[ Retro Scan ] IMSAI 8080

April 7th, 2016 by Benj Edwards

IMSAI 8080 S-100 Computer Advertisement Scan - 1977The only winning move is not to play

Here’s an oldie but goodie — the IMSAI 8080, a 1975 clone of the pioneering Altair 8800. Like the Altair, it used an S-100 bus, an Intel 8080 CPU, and a blue, boxy sheet metal case with front panel lights. Unlike the Altair, the IMSAI 8080 featured prominently in the 1983 movie WarGames. The machine apparently greatly annoyed Ed Roberts, the inventor of the Altair.

[ From BYTE, February 1977, p.48 ]

Discussion Topic: Have you ever used an IMSAI 8080 or Altair 8800? Tell us about it.

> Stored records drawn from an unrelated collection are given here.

(* ===== verification/ToolRetry.v ===== *)
(** * Retries of failed tools

    Models [crates/tools/src/retry_controller.rs]: one decision per batch of
    tool outcomes. Failures that may be retried are counted in an episode, per
    tool and per failure signature, until a budget is exhausted or no failure is
    left. A [HashMap] is a [gmap], a [u32] an [N] whose increments saturate. *)
From S2P Require Import Prelude Ordered Json ToolFingerprint.
Local Open Scope N_scope.

(** ** Outcomes ([context.rs], [output_policy.rs]) *)
Inductive ToolErrorClass :=
  | InvalidArguments | NotFound | ToolNotVisible | PermissionDenied | CommandNotFound | Timeout
  | Cancelled | ExecutionFailed | NeedsNarrowing | Internal | OutputTruncated | Unknown.
#[export] Instance ToolErrorClass_eq_dec : EqDecision ToolErrorClass.
Proof. solve_decision. Defined.
Definition error_class_code (c : ToolErrorClass) : string :=
  match c with
  | InvalidArguments => "invalid_arguments"
  | NotFound => "not_found"
  | ToolNotVisible => "tool_not_visible"
  | PermissionDenied => "permission_denied"
  | CommandNotFound => "command_not_found"
  | Timeout => "timeout"
  | Cancelled => "cancelled"
  | ExecutionFailed => "execution_failed"
  | NeedsNarrowing => "needs_narrowing"
  | Internal => "internal"
  | OutputTruncated => "output_truncated"
  | Unknown => "unknown"
  end.
Definition all_classes : list ToolErrorClass :=
  [InvalidArguments; NotFound; ToolNotVisible; PermissionDenied; CommandNotFound; Timeout;
   Cancelled; ExecutionFailed; NeedsNarrowing; Internal; OutputTruncated; Unknown].
Definition class_of_code (s : string) : option ToolErrorClass :=
  head (filter (λ c, error_class_code c = s) all_classes).
#[export] Instance ToolErrorClass_countable : Countable ToolErrorClass.
Proof. refine (inj_countable error_class_code class_of_code _). by intros []. Defined.

Inductive ToolOutcomeStatus := StatusOk | RecoverableError | FatalError | PartialSuccess.
#[export] Instance ToolOutcomeStatus_eq_dec : EqDecision ToolOutcomeStatus.
Proof. solve_decision. Defined.
Record ToolOutcome := {
  status : ToolOutcomeStatus; error_class : option ToolErrorClass; should_retry : bool;
  outcome_retry_hint : option text; incomplete : bool; incomplete_reason : option text;
}.
(** The field of [ToolRecoveryView] the controller reads. *)
Record ToolRecoveryView := { recovery_retry_hint : option text }.
Record ToolRetryObservation := {
  item_id : text; item_type : text; attempt_number : N; tool_name : text; arguments : text;
  success : bool; outcome : ToolOutcome; recovery_view : option ToolRecoveryView;
  model_visible_text : text;
}.

(** ** Budgets *)
Record ToolRetryBudgetConfig := {
  max_recoverable_retry_rounds_per_episode : N;
  max_same_tool_error_retries_per_episode : N;
  max_retries_per_tool_name_per_episode : N;
}.
Definition default_retry_budget : ToolRetryBudgetConfig :=
  {| max_recoverable_retry_rounds_per_episode := 32;
     max_same_tool_error_retries_per_episode := 3;
     max_retries_per_tool_name_per_episode := 16 |}.
Definition normalized_budget (b : ToolRetryBudgetConfig) : ToolRetryBudgetConfig :=
  {| max_recoverable_retry_rounds_per_episode := N.max (max_recoverable_retry_rounds_per_episode b) 1;
     max_same_tool_error_retries_per_episode := N.max (max_same_tool_error_retries_per_episode b) 1;
     max_retries_per_tool_name_per_episode := N.max (max_retries_per_tool_name_per_episode b) 1 |}.
Definition default_tool_retry_class_budgets : list (ToolErrorClass * N) :=
  [(InvalidArguments, 3); (NotFound, 2); (ToolNotVisible, 1); (CommandNotFound, 2); (Timeout, 2);
   (Cancelled, 1); (ExecutionFailed, 2); (NeedsNarrowing, 0); (Internal, 0); (OutputTruncated, 3); (Unknown, 1)].

Record ToolFailureSignature := {
  signature_tool : text; arguments_fingerprint : text; signature_class : ToolErrorClass;
}.
#[export] Instance ToolFailureSignature_eq_dec : EqDecision ToolFailureSignature.
Proof. solve_decision. Defined.
#[export] Instance ToolFailureSignature_countable : Countable ToolFailureSignature.
Proof.
  refine (inj_countable' (λ s, (signature_tool s, arguments_fingerprint s, signature_class s))
            (λ '(a, b, c), Build_ToolFailureSignature a b c) _); by intros [].
Defined.

(** ** Decisions *)
Record ToolRetryPromptEntry := {
  entry_item_id : text; entry_item_type : text; entry_attempt : N; entry_tool : text;
  entry_class : ToolErrorClass; entry_hint : text; entry_fingerprint : text;
  episode_retry_used : N; episode_retry_limit : N;
  class_retry_used : N; class_retry_limit : N;
  tool_retry_used : N; tool_retry_limit : N;
  signature_retry_used : N; signature_retry_limit : N;
}.
Inductive ToolRetryBudgetKind := KindEpisode | KindErrorClass | KindToolName | KindFailureSignature.
Record ToolRetryBudgetUsage := { usage_kind : ToolRetryBudgetKind; used : N; limit : N }.
Inductive ToolRetryExhaustionReason :=
  | TotalRetryRounds (used limit : N)
  | ErrorClass (class : ToolErrorClass) (used limit : N)
  | ToolName (tool : text) (used limit : N)
  | FailureSignature (signature : ToolFailureSignature) (used limit : N).
Definition reason_kind (r : ToolRetryExhaustionReason) : ToolRetryBudgetKind :=
  match r with
  | TotalRetryRounds _ _ => KindEpisode
  | ErrorClass _ _ _ => KindErrorClass
  | ToolName _ _ _ => KindToolName
  | FailureSignature _ _ _ => KindFailureSignature
  end.
Definition budget_usages (e : ToolRetryPromptEntry) : list ToolRetryBudgetUsage :=
  [{| usage_kind := KindEpisode; used := episode_retry_used e; limit := episode_retry_limit e |};
   {| usage_kind := KindErrorClass; used := class_retry_used e; limit := class_retry_limit e |};
   {| usage_kind := KindToolName; used := tool_retry_used e; limit := tool_retry_limit e |};
   {| usage_kind := KindFailureSignature; used := signature_retry_used e; limit := signature_retry_limit e |}].

Inductive ToolRetryResolution := Succeeded | NonRetryable.
Record ToolRetryResolvedEntry := {
  resolved_item_id : text; resolved_item_type : text; resolved_attempt : N; resolved_tool : text;
  resolution : ToolRetryResolution; budgets : list ToolRetryBudgetUsage; reason : string;
}.
Record ToolRetryEpisodeState := {
  total_retry_rounds : N;
  by_tool_name : gmap text N;
  by_failure_signature : gmap ToolFailureSignature N;
}.
Definition default_episode : ToolRetryEpisodeState :=
  {| total_retry_rounds := 0; by_tool_name := ∅; by_failure_signature := ∅ |}.
Inductive ToolRetryEventDraft :=
  | Scheduled (entries : list ToolRetryPromptEntry)
  | Resolved (episode : ToolRetryEpisodeState) (entries : list ToolRetryResolvedEntry)
  | ExhaustedDraft (entries : list ToolRetryPromptEntry) (reason : ToolRetryExhaustionReason).
Inductive ToolRetryDecision :=
  | NoRetry (drafts : list ToolRetryEventDraft)
  | Retry (entries : list ToolRetryPromptEntry) (drafts : list ToolRetryEventDraft)
  | Exhausted (entries : list ToolRetryPromptEntry) (reason : ToolRetryExhaustionReason)
      (drafts : list ToolRetryEventDraft).

Record ToolRetryController := {
  budget : ToolRetryBudgetConfig;
  class_limits : gmap ToolErrorClass N;
  active_episode : option ToolRetryEpisodeState;
}.
#[export] Instance ToolRetryController_fields : Fields ToolRetryController := λ c,
  {| budget := budget c; class_limits := class_limits c; active_episode := active_episode c |}.
Definition with_class_budgets (b : ToolRetryBudgetConfig) (class_budgets : list (ToolErrorClass * N))
    : ToolRetryController :=
  {| budget := normalized_budget b;
     class_limits := foldl (λ m cb, <[cb.1 := cb.2]> m) ∅ class_budgets;
     active_episode := None |}.
Definition new_controller (b : ToolRetryBudgetConfig) : ToolRetryController :=
  with_class_budgets b default_tool_retry_class_budgets.

(** ** Candidates *)
Record RetryCandidate := {
  candidate_item_id : text; candidate_item_type : text; candidate_attempt : N; candidate_tool : text;
  candidate_class : ToolErrorClass; retry_hint : text; signature : ToolFailureSignature;
}.

Section candidates.
Context `{JsonText Number}.
Lemma insert_strategy_ok c st fp :
  1 ≤ max_strategies c → within_limits c st → fingerprint_ok c fp →
  within_limits c (insert_strategy c st fp).2.
Proof.
  intros Hone [Hn HF] [F1 F2 F3 F4 F5 F6]. unfold insert_strategy. cbn [snd]. split; cbn [strategies].
  - rewrite length_app. cbn [length]. case_bool_decide; rewrite ?length_drop; lia.
  - apply Forall_app. split.
    + case_bool_decide; [by apply Forall_drop|done].
    + constructor; [|done]. split; cbn; try done.
      * rewrite length_take, F4. unfold CHECKPOINT_MAX_HASH_CHARS. lia.
      * rewrite F4. unfold CHECKPOINT_MAX_HASH_CHARS. lia.
      * eapply Forall_impl; [exact F5|]. intros f ->. unfold CHECKPOINT_MAX_HASH_CHARS. lia.
      * lia.
Qed.
Lemma count_timeout_ok c fp ms s :
  1 ≤ max_exact_variants_per_strategy c → fingerprint_ok c fp → strategy_ok c s → strategy_ok c (count_timeout c fp ms s).1.1.
Proof.
  intros Hone Hfp [H1' H2 H3 H4 H5 H6 H7 H8]. unfold count_timeout.
  pose proof (count_variant_spec c (fp_exact fp) (exact_variants s) Hone) as Hv.
  destruct (count_variant c (fp_exact fp) (exact_variants s)) as [[vs n] dropped]. destruct Hv as (Hlen & _ & _ & Hin).
  assert (Forall (λ v, (length (variant_fingerprint v) ≤ CHECKPOINT_MAX_HASH_CHARS)%nat) vs) as HF.
  { rewrite Forall_forall in H7 |- *. intros v [Hv| ->]%Hin; [by apply H7|]. cbn. rewrite (fp_exact_ok _ _ Hfp).
    unfold CHECKPOINT_MAX_HASH_CHARS. lia. }
  specialize (Hlen H8). repeat case_match; by split.
Qed.
Lemma forget_matching_ok c st fp : within_limits c st → within_limits c (forget_matching c st fp).
Proof.
  intros [Hn HF]. unfold forget_matching. destruct (best_matching_strategy c st fp) as [i|]; [|done]. split; cbn.
  - pose proof (sublist_length _ _ (sublist_delete (strategies st) i)). lia.
  - by apply Forall_delete.
Qed.
Lemma record_timeout_ok c st fp ms :
  1 ≤ max_strategies c → 1 ≤ max_exact_variants_per_strategy c → within_limits c st → fingerprint_ok c fp →
  within_limits c (record_timeout c st fp ms).1.
Proof.
  intros Hs Hv Hw Hfp. unfold record_timeout. pose proof (insert_strategy_ok c st fp Hs Hw Hfp) as Hins.
  destruct (match best_matching_strategy c st fp with Some i => _ | None => _ end) as [i st'] eqn:Hst'.
  assert (within_limits c st') as [Hn HF].
  { destruct (best_matching_strategy c st fp); [by injection Hst' as _ <-|by rewrite Hst' in Hins]. }
  destruct (strategies st' !! i) as [s|] eqn:Hi; [|done].
  pose proof (count_timeout_ok c fp ms s Hv Hfp (Forall_lookup_1 _ _ _ _ HF Hi)) as Hok.
  destruct (count_timeout c fp ms s) as [[s' dropped] facts]. split; cbn; [by rewrite length_insert|by apply Forall_insert].
Qed.
Lemma observe_one_ok c st o :
  1 ≤ max_strategies c → 1 ≤ max_exact_variants_per_strategy c → within_limits c st → within_limits c (observe_one c st o).1.
Proof.
  intros Hs Hv Hw. unfold observe_one. pose proof (new_fingerprint_ok c (tool_name o) (arguments o)) as Hfp. fold (fingerprint_of c o) in Hfp.
  repeat case_match; cbn [fst]; [by apply forget_matching_ok|done|by apply forget_matching_ok|by apply record_timeout_ok].
Qed.
Lemma observe_loop_fst c st os : (observe_loop c st os).1 = foldl (λ st o, (observe_one c st o).1) st os.
Proof.
  unfold observe_loop. generalize (@nil Fact) as facts. revert st. induction os as [|o os IH]; intros st facts; [done|].
  cbn [foldl]. destruct (observe_one c st o) as [st' more]. apply IH.
Qed.
Lemma observe_loop_ok c st os :
  1 ≤ max_strategies c → 1 ≤ max_exact_variants_per_strategy c → within_limits c st → within_limits c (observe_loop c st os).1.
Proof.
  intros Hs Hv. rewrite observe_loop_fst. revert st; induction os as [|o os IH]; intros st Hw; [done|]. cbn. by apply IH, observe_one_ok.
Qed.
End steps.
(** a turn opens consecutive windows up to its limit. Asked any number of
    times from the start, it opens the windows 1, 2, 3 and so on without a gap,
    exactly until the configured number (at least one, at most what a 32-bit
    index holds) is reached; then it blocks and reports that number. *)
Theorem windows_open_consecutively (n : nat) (max_windows : option N) :
  open_windows n None max_windows =
    N.of_nat <$> seq 1 (Nat.min n (N.to_nat (window_limit max_windows))) ∧
  decide_execution_window_admission (Some (window_limit max_windows)) max_windows =
    Block (window_limit max_windows) (window_limit max_windows).
Proof.
  assert (1 ≤ window_limit max_windows ≤ U32_MAX) as Hlim.
  { unfold window_limit, at_least_one, U32_MAX. destruct max_windows; simpl; lia. }
  assert (∀ m latest, latest ≤ window_limit max_windows →
    open_windows m (Some latest) max_windows =
      N.of_nat <$> seq (S (N.to_nat latest)) (Nat.min m (N.to_nat (window_limit max_windows - latest)))) as Hmore.
  { induction m as [|m IH]; intros latest Hle; [done|]. cbn [open_windows].
    rewrite decide_window_next by lia. case_decide as Hlt.
    - rewrite IH by lia. replace (N.to_nat (window_limit max_windows - latest))
        with (S (N.to_nat (window_limit max_windows - (latest + 1)))) by lia.
      cbn [Nat.min seq]. rewrite fmap_cons. f_equal; [lia|]. do 2 f_equal. lia.
    - replace (N.to_nat (window_limit max_windows - latest)) with O by lia. by rewrite Nat.min_0_r. }
  split.
  - destruct n as [|n]; [done|]. cbn [open_windows].
    change (decide_execution_window_admission None max_windows) with (Open 1). cbv iota.
    rewrite Hmore by lia.
    replace (N.to_nat (window_limit max_windows)) with (S (N.to_nat (window_limit max_windows - 1))) by lia.
    done.
  - rewrite decide_window_next by lia. by rewrite decide_False by lia.
Qed.
Lemma seek_forward_spec fuel s tz c limit :
  c `mod` 60 = 0 → CHRONO_MIN ≤ c → limit - c < 60 * (Z.of_nat fuel - 1) → (0 < fuel)%nat →
  first_answer (fires s tz) c limit (seek_forward fuel s tz c limit).
Proof.
  revert c; induction fuel as [|fuel IH]; intros c Hc Hlow Hf Hpos; [lia|]. cbn [seek_forward].
  destruct (decide (c ≤ limit)) as [Hle|]; [|split; [by eauto|lia]].
  pose proof (probe_spec s tz c Hc) as Hp. destruct (probe s tz c) as [[t|e]|].
  - destruct Hp as [-> Hfire]. split; [lia|]. split; [done|]. intros u Hu. lia.
  - destruct Hp as [He Hr]. split; [done|]. intros u Hu Hfire%fires_range. lia.
  - destruct Hp as [Hno Hr]. rewrite sat_add_id by (unfold CHRONO_MIN, CHRONO_MAX in *; int64).
    apply (first_answer_skip _ _ (c + 60)); [lia| |apply IH; lia]. intros u Hu.
    destruct (decide (u = c)) as [->|]; [done|]. apply (not_minute _ _ c); lia.
Qed.
Lemma seek_backward_spec fuel s tz c limit :
  c `mod` 60 = 0 → c ≤ CHRONO_MAX → c - limit < 60 * (Z.of_nat fuel - 1) → (0 < fuel)%nat →
  last_answer (fires s tz) limit c (seek_backward fuel s tz c limit).
Proof.
  revert c; induction fuel as [|fuel IH]; intros c Hc Hhigh Hf Hpos; [lia|]. cbn [seek_backward].
  destruct (decide (limit ≤ c)) as [Hle|]; [|split; [by eauto|lia]].
  pose proof (probe_spec s tz c Hc) as Hp. destruct (probe s tz c) as [[t|e]|].
  - destruct Hp as [-> Hfire]. split; [lia|]. split; [done|]. intros u Hu. lia.
  - destruct Hp as [He Hr]. split; [done|]. intros u Hu Hfire%fires_range. lia.
  - destruct Hp as [Hno Hr]. rewrite sat_sub_id by (unfold CHRONO_MIN, CHRONO_MAX in *; int64).
    apply (last_answer_skip _ _ _ (c - 60)); [lia| |apply IH; lia]. intros u Hu.
    destruct (decide (u = c)) as [->|]; [done|]. apply (not_minute _ _ (c - 60)); lia.
Qed.
Lemma search_fuel_enough : Z.of_nat SEARCH_FUEL = CRON_SEARCH_SECONDS `div` 60 + 2.
Proof. unfold SEARCH_FUEL. rewrite Z2Nat.id; [done|]. unfold CRON_SEARCH_SECONDS. lia. Qed.
Opaque SEARCH_FUEL.

(** C28: the forward search always ends, with the first minute after [now] whose
    wall clock the expression accepts, or with an error exactly when no minute
    of the following 366 days is accepted. *)
Theorem next_cron_fire_exact expr timezone s tz now :
  parse_spec expr = Ok s → tz_from_str timezone = Some tz → CHRONO_MIN ≤ now → i64 now →
  match next_cron_fire expr timezone now with
  | Ok t => next_in (fires s tz) now t ∧ t ≤ now + CRON_SEARCH_SECONDS
  | Err e => (∃ m, e = Bail m) ∧ ∀ u, now < u ≤ now + CRON_SEARCH_SECONDS → ¬ fires s tz u
  end.
Proof.
  intros Hs Htz Hlow Hi. unfold next_cron_fire, validate_timezone. rewrite Hs, Htz. cbn [mbind result_bind ok_or].
  pose proof search_fuel_enough as Hfuel. change (CRON_SEARCH_SECONDS `div` 60 + 2) with 527042 in Hfuel.
  revert Hfuel. generalize SEARCH_FUEL as fuel. intros fuel Hfuel.
  change CRON_SEARCH_SECONDS with 31622400 in *. pose proof (Z.mod_pos_bound now 60 ltac:(done)) as Hmod.
  destruct (decide (now ≤ CHRONO_MAX)) as [Hhigh|Hhigh].
  - rewrite !sat_add_id by (unfold CHRONO_MIN, CHRONO_MAX in *; int64).
    pose proof (seek_forward_spec fuel s tz (now + (60 - now `mod` 60)) (now + 31622400)) as Ha.
    destruct (seek_forward _ _ _ _ _) as [[t|e]|]; cbn [answer_of default from_option id] in *; [| |by destruct Ha; lia].
    + destruct Ha as (Ht & Hfire & Hfirst); [lia..|]. split; [|lia]. split; [lia|]. split; [done|]. intros u Hu Hfu.
      destruct (decide (u < now + (60 - now `mod` 60))); [|by apply (Hfirst u); [lia|]]. destruct Hfu as [Hm _]. lia.
    + destruct Ha as (He & Hnone); [lia..|]. split; [done|]. intros u Hu Hfu.
      destruct (decide (u < now + (60 - now `mod` 60))); [|by apply (Hnone u); [lia|]]. destruct Hfu as [Hm _]. lia.
  - assert (∀ fuel' c limit, CHRONO_MAX < c → (0 < fuel')%nat → ∃ m, seek_forward fuel' s tz c limit = Some (Err (Bail m))) as Hbig.
    { intros [|fuel'] c limit Hc Hpos; [lia|]. cbn [seek_forward]. case_decide; [|by eauto].
      unfold probe. rewrite no_wall_clock by lia. eauto. }
    destruct (Hbig fuel (sat_add now (60 - now `mod` 60)) (sat_add now 31622400)) as [m ->];
      [unfold CHRONO_MIN, CHRONO_MAX in *; int64|lia|]. cbn. split; [by eauto|]. intros u Hu Hfu%fires_range. lia.
Qed.

Lemma latest_cron_fire_exact expr timezone s tz first_due_at now :
  parse_spec expr = Ok s → tz_from_str timezone = Some tz → CHRONO_MIN + CRON_SEARCH_SECONDS ≤ now ≤ CHRONO_MAX →
  match latest_cron_fire expr timezone first_due_at now with
  | Ok t => last_in (fires s tz) first_due_at now t ∧ now - CRON_SEARCH_SECONDS ≤ t
  | Err e => (∃ m, e = Bail m) ∧ ∀ u, Z.max first_due_at (now - CRON_SEARCH_SECONDS) ≤ u ≤ now → ¬ fires s tz u
  end.
Proof.
  intros Hs Htz Hnow. unfold latest_cron_fire, validate_timezone. rewrite Hs, Htz. cbn [mbind result_bind ok_or].
  pose proof search_fuel_enough as Hfuel. change (CRON_SEARCH_SECONDS `div` 60 + 2) with 527042 in Hfuel.
  revert Hfuel. generalize SEARCH_FUEL as fuel. intros fuel Hfuel.
  change CRON_SEARCH_SECONDS with 31622400 in *. pose proof (Z.mod_pos_bound now 60 ltac:(done)) as Hmod.
  rewrite !sat_sub_id by (unfold CHRONO_MIN, CHRONO_MAX in *; int64).
  pose proof (seek_backward_spec fuel s tz (now - now `mod` 60) (Z.max first_due_at (now - 31622400))) as Ha.
  specialize (Ha ltac:(lia) ltac:(lia) ltac:(lia) ltac:(lia)).
  apply (last_answer_skip _ _ now) in Ha; [|lia|intros u Hu [Hm _]; lia].
  clear Hfuel Hmod. destruct (seek_backward _ _ _ _ _) as [[t|e]|]; [| |by destruct Ha]; cbn [answer_of default from_option id].
  - destruct Ha as (Ht & HP & Hf). split; [|lia]. split; [lia|]. split; [exact HP|exact Hf].
  - exact Ha.
Qed.
End search_lemmas.
(** A user's write starts a new history. *)
Lemma rewrite_trigger_ok id s t : system_ok id s → row_ok id t → system_ok id (rewrite_trigger t s).
Proof.
  intros [Kseen Krow Kpend Knd Kmade Kfired Khist] Ht. split; cbn; [|left|done|done| | |].
  - intros t' [->|Ht']%elem_of_cons; auto.
  - by rewrite app_nil_r.
  - by intros u i ?%elem_of_nil.
  - intros (n & Hn & Hocc & H0n)%(proj2 Ht). exists n, n. split_and!; cbn; try done; [constructor|by intros u ?%elem_of_nil|lia].
Qed.
(** A commit extends the history it finds. *)
Lemma commit_ok id s p d' :
  system_ok id s → p ∈ pending s → commit (db s) (pass_write p) = Ok (Some d') → NoDup (run_id <$> db_runs d') →
  system_ok id (committed_pass p d' s).
Proof.
  intros [Kseen Krow Kpend Knd Kmade Kfired Khist] Hp Hcommit Hnd. destruct (Kpend p Hp) as (Hsh & Hid & Hsound). set (ws := pass_write p) in *.
  apply commit_spec in Hcommit as (-> & n & Hn & Hrow & Hdue & Hact & Hjson). pose proof (sh_spec _ _ Hsh) as Hst.
  assert ((zip (ws_fires ws) (run_id <$> ws_runs ws)).*1 = ws_fires ws) as Hfst.
  { apply fst_zip. rewrite length_fmap, (sh_length _ _ Hsh). done. }
  assert ((zip (ws_fires ws) (run_id <$> ws_runs ws)).*2 = run_id <$> ws_runs ws) as Hsnd.
  { apply snd_zip. rewrite length_fmap, (sh_length _ _ Hsh). done. }
  assert (due_schedule (ws_trigger ws) → ∃ base cursor x, history s base cursor ∧ next_fire_at (ws_snapshot ws) = Some cursor ∧
    spec (db_trigger (db s)) = spec (ws_trigger ws) ∧ next_fire_at (ws_trigger ws) = Some x ∧
    consumes (occurs (spec (ws_trigger ws)) base)
      (mode (catch_up_policy_for_trigger (ws_trigger ws)) = RunAllMissed ∧ ws_reason ws = TriggerFired) cursor x (ws_fires ws) ∧
    (mode (catch_up_policy_for_trigger (ws_trigger ws)) = RunAllMissed → ws_reason ws = TriggerFired ∨
       ws_runs ws = [] ∧ already_queued (pass_db p) (ws_snapshot ws) (ws_now ws) = true)) as Hnew.
  { intros (_ & Hrec & Hok). rewrite (same_spec_recurring _ _ Hst) in Hrec. rewrite Hst in Hok.
    destruct (Hsound Hrec Hok) as (n' & Hn' & Hocc & H0n & Hs). assert (n' = n) as -> by congruence.
    assert (spec (ws_snapshot ws) = spec (db_trigger (db s))) as Hspec.
    { apply spec_json_recurring; [by apply recurring_kind|done]. }
    destruct Khist as (base & c & Hh).
    { split; [done|]. by rewrite <-(same_spec_recurring _ _ Hspec), <-Hspec. }
    pose proof Hh as (_ & Hc & HPc & Hb & _). assert (c = n) as -> by congruence.
    destruct Hs as (_ & _ & _ & _ & n2 & Hn2 & Hcons). assert (n2 = n) as -> by congruence.
    destruct (Hcons Hdue) as (x & Hx & Hcx & Hskip). exists base, n, x. rewrite Hst, (same_spec_policy _ _ Hst). split_and!; try done.
    eapply consumes_rebase; [|exact Hcx]. intros u Hu. rewrite <-Hspec in HPc. symmetry. by apply occurs_rebase. }
  split; cbn [db seen pending db_trigger db_runs fired made committed_pass].
  - intros t [->|Ht]%elem_of_cons; [|by apply Kseen]. cbn. split; [by rewrite (sh_id _ _ Hsh)|]. intros Hds.
    destruct (Hnew Hds) as (base & c & x & (_ & _ & HPc & Hb & _) & _ & Hspec & Hx & (HPx & Hlt & _) & _). exists x. split; [done|].
    destruct Hds as (_ & Hrec & Hok). rewrite Hspec in HPc. split; [|lia]. by apply (occurs_rebase _ base).
  - left.
  - done.
  - done.
  - cbn. fold ws. rewrite !fmap_app, Hsnd, Kmade. by rewrite (assoc_L (++)).
  - cbn. fold ws. intros u i. rewrite elem_of_app, fmap_app, elem_of_app. intros [Hin|Hin]; [left; by eapply Kfired|right].
    apply elem_of_zip_r in Hin. apply list_elem_of_fmap in Hin as (r & -> & Hr). apply list_elem_of_fmap. exists r.
    by rewrite (proj2 (sh_runs _ _ Hsh r Hr)), Hid.
  - cbn. intros Hds. destruct (Hnew Hds) as (base & c & x & (Hsince & Hcur & HPc & Hb & Hsort & Hin & Hall) & Hsnap & Hspec & Hx & (HPx & Hlt & Hsf & Hinf & Hallf) & Hskip).
    rewrite Hspec in HPc, Hin, Hall. exists base, x. unfold history. cbn [db db_trigger since fired committed_pass].
    cbn. fold ws. rewrite fmap_app, Hfst. split_and!; try done; [lia|lia| | |].
    + apply (sorted_app _ _ c); [done|done|intros u Hu; by apply Hin|intros u Hu; by apply Hinf].
    + intros u [Hu|Hu]%elem_of_app; [destruct (Hin u Hu)|destruct (Hinf u Hu)]; (split; [done|lia]).
    + rewrite (same_spec_policy _ _ Hspec) in Hall. intros Hra u HPu Hu. rewrite elem_of_app. destruct (decide (u < c)) as [Hlow|Hhigh].
      * destruct (Hall Hra u HPu ltac:(lia)) as [|(q & a & b & Hq & Hrest)]; [by left; left|right]. exists q, a, b. split; [|done].
        cbn. case_decide; [by right|done].
      * destruct (Hskip Hra) as [Hfired|[Hnone Hqueued]]; [left; right; apply Hallf; [done|done|lia]|right].
        exists p, c, x. cbn. fold ws. rewrite decide_True by done. split; [left|]. split_and!; (done || lia).
Qed.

8 Responses to “[ Retro Scan ] IMSAI 8080”

  1. Bill Says:

    So what game playing or business applications could you do on this back in 77?

  2. Erik Says:

    Although these were from before my time. I came across a Altair 8800 that had been decked out to the hilt back in 1993 at a goodwill in Oregon. I bought it for $15.00 including a nice pair of 8 inch floppy drives, a no name keyboard, and a 9 inch monochrome monitor.
    When I got it all home and set it up, It powered up and ran to a command prompt on the screen, but I was never able to find any disks for it, and as it had no basic interpreter or for that matter any operating system at all, I could do nothing with it. If I had only known its worth or that this thing called the internet would come to be, I would have hung onto it.
    Sadly it and about a dozen other vintage systems went to the trash when I moved back to the east coast.

  3. V Says:

    Not sure about this machine, but the similar Altair 8800 came with a BASIC interpreter and could run CP/M (with an expansion board), so either whatever one could program (or type in from a source listing) or whatever software existed for CP/M at the time. Can’t imagine there was much.

  4. K4DSP Says:

    I had a chance to play with the IMSAI back in the early 1980s when one of my college friends put a system together. Once you bought memory boards and a disk controller card and a couple of disk drives the price escalated pretty quickly. You also needed a terminal, or (preferably) a video card and keyboard. But it made a heck of a CP/M development system. And one of the best C compilers ever written for 8 bit machines was written using the IMSAI 8080. Leor Zolman was an MIT student who started a company called Brain Damage Software and developed BDS C, the first reasonably priced C compiler for CP/M systems. Leor is one of the unrecognized pioneers of the microcomputer revolution, and his first computer was the IMSAI 8080.

  5. narvo Says:

    Wow. A little before my time (I didn’t use my first computer until about ’83—the TRS-80), but it’s still amazing to see the very beginnings of the PC industry. Man what a price tag too—almost $1000 assembled? It would be one thing to know how to program, but to have that kind of cash back then?

  6. Arlandi Says:

    owning this compared to the original Altair 8080, which is cheaper in the long run?

  7. Moondog Says:

    It hurts my head thinking about manually entering 8 bits, incrementing the register, enter another 8 bits, and repeat until a program is finally loaded.

  8. Alexander Says:

    I’ve never had the pleasure of sitting down at either one to properly use it. But that will change one day… I’m sure of it.